(Input records)

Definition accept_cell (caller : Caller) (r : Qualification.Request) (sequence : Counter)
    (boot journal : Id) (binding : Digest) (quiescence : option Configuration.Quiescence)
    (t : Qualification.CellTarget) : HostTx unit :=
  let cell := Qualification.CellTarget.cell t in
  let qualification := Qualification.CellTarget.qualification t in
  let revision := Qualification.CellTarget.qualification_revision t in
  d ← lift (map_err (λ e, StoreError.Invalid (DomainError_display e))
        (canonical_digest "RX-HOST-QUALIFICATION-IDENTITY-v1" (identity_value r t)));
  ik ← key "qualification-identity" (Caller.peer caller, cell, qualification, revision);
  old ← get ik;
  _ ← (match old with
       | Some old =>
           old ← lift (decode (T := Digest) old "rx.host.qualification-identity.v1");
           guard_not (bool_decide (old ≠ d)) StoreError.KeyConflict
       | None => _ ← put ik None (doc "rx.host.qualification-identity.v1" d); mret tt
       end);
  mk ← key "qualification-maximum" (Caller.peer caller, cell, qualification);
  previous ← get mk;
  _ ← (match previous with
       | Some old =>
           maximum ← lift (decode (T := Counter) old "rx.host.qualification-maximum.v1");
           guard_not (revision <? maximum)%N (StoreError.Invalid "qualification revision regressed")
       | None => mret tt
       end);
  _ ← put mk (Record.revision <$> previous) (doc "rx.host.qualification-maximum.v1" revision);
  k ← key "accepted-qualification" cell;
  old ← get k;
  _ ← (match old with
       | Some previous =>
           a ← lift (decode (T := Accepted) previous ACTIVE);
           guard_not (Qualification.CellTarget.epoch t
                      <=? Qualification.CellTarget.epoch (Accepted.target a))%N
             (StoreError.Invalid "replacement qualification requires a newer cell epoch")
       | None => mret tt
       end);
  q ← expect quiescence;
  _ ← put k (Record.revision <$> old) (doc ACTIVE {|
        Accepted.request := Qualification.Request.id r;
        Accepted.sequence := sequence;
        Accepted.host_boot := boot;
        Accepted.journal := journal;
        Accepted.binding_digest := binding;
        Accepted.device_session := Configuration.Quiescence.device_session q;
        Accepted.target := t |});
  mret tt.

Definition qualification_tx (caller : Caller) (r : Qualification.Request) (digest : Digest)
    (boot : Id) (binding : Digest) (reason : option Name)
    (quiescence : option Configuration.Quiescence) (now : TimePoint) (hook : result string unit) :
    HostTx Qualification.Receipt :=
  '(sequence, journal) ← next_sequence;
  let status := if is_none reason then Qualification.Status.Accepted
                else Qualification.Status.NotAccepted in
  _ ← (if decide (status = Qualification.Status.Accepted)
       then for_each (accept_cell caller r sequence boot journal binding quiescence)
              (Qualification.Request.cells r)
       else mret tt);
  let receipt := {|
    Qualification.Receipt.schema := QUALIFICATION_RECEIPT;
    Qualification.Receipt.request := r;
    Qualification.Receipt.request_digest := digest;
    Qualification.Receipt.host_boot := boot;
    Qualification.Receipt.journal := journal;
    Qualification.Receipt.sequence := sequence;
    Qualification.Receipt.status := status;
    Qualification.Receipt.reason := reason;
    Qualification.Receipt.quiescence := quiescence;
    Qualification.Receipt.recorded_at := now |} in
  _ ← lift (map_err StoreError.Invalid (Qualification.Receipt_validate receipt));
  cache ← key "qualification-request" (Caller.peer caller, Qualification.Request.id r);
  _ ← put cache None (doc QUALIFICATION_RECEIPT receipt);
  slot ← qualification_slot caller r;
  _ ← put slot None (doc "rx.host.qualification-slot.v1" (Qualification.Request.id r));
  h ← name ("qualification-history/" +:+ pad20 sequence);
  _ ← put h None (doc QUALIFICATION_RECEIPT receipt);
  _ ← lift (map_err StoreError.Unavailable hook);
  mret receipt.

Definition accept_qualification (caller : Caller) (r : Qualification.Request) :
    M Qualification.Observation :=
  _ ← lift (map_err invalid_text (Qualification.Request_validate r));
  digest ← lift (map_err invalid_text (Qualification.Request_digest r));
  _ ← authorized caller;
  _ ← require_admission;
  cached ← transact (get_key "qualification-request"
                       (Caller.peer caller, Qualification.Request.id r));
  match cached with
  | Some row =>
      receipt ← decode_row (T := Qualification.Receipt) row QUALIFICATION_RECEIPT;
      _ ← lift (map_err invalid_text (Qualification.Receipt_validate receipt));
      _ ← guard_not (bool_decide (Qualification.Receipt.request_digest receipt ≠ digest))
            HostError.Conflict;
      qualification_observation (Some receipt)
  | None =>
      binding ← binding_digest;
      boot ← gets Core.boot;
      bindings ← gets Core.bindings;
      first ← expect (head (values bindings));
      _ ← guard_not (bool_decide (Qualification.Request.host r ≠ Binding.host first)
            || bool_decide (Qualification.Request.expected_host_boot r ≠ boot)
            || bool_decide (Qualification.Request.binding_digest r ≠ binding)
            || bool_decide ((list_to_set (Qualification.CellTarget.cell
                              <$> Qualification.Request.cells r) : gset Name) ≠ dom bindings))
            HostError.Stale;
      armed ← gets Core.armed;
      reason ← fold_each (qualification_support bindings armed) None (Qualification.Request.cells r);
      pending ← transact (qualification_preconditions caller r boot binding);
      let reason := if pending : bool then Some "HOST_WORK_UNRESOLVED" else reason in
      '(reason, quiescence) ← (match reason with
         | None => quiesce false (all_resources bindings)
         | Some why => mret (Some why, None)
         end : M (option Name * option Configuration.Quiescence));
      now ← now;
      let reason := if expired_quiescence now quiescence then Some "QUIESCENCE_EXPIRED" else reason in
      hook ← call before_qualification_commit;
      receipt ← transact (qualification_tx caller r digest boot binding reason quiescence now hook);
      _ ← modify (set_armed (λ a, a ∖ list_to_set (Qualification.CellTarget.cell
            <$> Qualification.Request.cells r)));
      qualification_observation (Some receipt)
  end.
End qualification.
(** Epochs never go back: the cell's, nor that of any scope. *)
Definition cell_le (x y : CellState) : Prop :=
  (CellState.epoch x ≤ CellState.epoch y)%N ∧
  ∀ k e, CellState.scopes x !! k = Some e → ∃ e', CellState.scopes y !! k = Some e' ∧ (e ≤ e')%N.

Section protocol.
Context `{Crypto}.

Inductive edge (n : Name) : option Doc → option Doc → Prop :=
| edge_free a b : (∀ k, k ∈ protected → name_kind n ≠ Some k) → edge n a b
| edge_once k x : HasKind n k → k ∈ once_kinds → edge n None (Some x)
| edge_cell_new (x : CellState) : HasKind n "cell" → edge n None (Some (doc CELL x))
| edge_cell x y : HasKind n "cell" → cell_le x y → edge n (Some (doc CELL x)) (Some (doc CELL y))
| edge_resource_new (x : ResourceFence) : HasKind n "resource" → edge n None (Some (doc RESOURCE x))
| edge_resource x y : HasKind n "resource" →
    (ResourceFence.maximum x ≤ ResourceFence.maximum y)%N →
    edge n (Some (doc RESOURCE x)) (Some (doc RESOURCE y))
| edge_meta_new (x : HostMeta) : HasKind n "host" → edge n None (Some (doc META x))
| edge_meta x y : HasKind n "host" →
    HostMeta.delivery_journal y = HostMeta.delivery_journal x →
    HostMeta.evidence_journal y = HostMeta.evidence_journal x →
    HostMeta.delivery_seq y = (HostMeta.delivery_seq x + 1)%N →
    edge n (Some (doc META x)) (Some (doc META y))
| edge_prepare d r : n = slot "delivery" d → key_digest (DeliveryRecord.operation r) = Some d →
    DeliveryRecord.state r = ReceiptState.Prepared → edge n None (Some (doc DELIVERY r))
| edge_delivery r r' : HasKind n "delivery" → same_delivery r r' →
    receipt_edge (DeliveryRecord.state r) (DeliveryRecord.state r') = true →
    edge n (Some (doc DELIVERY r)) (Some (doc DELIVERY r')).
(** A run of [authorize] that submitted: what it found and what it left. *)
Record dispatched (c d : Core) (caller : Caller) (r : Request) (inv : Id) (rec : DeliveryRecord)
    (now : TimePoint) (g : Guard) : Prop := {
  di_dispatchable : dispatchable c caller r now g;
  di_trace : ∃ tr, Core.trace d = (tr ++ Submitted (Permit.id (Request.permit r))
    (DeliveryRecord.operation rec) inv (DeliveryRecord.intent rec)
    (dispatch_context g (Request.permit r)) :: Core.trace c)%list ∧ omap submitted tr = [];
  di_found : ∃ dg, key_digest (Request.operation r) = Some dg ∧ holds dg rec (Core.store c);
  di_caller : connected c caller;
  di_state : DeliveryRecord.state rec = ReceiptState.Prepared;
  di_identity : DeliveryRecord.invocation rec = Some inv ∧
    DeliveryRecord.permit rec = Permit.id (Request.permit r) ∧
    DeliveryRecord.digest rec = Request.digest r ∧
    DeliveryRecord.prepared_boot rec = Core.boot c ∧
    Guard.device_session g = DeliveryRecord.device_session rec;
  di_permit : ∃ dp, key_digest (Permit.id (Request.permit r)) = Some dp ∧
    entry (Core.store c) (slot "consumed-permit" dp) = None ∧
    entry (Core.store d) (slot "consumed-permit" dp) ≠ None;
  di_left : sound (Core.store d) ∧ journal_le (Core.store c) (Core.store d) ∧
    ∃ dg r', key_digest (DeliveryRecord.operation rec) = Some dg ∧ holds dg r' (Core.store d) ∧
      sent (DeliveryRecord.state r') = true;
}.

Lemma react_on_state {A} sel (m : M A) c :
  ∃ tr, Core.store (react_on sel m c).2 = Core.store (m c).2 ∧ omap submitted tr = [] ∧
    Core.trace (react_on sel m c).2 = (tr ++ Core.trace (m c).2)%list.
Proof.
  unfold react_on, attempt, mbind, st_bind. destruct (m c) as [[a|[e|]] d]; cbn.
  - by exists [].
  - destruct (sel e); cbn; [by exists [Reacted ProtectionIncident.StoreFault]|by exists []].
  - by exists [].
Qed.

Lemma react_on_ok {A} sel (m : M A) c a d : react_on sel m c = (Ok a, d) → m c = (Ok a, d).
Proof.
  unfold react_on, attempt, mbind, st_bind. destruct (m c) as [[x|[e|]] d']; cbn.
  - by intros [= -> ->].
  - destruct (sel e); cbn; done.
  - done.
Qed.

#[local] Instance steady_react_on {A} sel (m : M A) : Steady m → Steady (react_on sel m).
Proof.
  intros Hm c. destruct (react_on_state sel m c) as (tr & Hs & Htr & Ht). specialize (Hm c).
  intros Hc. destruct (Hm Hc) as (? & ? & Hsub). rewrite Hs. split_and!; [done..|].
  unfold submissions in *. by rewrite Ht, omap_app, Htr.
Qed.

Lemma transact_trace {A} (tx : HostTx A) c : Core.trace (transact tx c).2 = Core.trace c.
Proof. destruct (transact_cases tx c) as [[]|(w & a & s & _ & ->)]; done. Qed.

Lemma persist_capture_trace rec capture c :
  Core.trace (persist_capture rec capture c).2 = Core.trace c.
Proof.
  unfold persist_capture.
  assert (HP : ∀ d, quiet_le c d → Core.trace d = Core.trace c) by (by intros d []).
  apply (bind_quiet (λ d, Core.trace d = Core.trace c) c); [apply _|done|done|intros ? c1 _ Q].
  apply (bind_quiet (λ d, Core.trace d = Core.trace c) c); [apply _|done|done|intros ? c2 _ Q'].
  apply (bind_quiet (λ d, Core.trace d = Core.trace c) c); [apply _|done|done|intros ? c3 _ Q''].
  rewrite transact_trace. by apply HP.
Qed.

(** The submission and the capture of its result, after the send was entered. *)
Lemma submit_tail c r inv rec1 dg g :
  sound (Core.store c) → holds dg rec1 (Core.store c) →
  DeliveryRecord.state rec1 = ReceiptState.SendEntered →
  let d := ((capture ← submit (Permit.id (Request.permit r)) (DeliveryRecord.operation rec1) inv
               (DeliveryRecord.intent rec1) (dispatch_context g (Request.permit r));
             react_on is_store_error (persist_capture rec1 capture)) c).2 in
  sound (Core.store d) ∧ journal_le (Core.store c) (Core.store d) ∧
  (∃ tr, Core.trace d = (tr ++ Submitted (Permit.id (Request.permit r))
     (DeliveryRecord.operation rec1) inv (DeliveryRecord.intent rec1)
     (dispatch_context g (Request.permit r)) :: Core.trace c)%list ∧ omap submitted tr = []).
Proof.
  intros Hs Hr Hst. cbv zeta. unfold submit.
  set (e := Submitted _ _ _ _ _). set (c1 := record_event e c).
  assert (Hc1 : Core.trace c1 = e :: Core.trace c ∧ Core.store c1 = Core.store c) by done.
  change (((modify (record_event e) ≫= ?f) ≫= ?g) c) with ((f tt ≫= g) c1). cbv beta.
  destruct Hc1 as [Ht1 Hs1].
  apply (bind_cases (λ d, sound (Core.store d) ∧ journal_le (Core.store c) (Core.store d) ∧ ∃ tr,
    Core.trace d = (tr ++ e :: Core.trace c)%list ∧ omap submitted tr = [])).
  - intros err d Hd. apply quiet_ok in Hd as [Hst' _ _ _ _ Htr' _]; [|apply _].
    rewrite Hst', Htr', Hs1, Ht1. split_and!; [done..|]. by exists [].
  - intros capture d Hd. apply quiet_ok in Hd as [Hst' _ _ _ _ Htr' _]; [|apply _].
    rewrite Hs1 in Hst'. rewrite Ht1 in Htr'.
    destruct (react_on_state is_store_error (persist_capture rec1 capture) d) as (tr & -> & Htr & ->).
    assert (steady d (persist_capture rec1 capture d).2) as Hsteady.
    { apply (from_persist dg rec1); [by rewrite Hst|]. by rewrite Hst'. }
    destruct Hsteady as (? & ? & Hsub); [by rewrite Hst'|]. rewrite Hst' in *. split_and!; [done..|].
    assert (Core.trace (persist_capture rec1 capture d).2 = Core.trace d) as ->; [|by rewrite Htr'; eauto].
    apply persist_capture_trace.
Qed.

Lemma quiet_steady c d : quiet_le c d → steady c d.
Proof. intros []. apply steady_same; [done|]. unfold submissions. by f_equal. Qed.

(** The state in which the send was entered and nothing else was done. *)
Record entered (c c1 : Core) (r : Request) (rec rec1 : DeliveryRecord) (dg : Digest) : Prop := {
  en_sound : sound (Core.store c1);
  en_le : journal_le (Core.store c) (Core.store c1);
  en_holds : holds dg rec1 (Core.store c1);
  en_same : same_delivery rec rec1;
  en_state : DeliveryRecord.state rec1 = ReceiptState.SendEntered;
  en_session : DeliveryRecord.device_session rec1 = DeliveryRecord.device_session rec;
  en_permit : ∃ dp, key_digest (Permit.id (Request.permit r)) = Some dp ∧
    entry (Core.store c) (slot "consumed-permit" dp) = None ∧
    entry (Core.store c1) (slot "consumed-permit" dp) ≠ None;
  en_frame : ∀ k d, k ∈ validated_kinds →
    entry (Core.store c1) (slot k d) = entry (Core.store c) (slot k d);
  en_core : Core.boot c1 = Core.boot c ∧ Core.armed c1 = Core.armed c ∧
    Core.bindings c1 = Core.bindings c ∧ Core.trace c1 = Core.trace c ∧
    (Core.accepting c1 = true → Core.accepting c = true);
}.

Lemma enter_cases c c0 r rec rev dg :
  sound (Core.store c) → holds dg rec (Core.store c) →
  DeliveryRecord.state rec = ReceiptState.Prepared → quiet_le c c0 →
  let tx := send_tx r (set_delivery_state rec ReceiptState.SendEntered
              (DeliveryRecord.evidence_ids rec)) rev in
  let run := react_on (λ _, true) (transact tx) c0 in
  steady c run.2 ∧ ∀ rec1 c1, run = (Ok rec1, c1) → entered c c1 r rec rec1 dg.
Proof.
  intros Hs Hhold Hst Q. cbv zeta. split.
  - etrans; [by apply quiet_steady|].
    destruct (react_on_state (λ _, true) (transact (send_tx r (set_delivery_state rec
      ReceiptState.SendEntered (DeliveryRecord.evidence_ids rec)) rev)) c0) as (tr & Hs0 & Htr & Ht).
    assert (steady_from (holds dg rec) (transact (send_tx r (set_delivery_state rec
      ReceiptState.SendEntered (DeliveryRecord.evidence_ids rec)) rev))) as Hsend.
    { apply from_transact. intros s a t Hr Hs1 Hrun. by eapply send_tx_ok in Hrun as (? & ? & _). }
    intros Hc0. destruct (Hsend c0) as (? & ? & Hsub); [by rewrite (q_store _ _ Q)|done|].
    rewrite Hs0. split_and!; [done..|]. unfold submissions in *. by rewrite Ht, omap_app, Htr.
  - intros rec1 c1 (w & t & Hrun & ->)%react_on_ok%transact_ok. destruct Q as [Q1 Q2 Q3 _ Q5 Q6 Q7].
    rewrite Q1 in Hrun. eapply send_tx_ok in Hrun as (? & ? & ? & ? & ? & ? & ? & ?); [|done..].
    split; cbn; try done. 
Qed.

(End Input records)

Exercise prompt | Within the records above, count the lines that contain "ReceiptState" and give the number with nothing added.

Result of the exercise | 8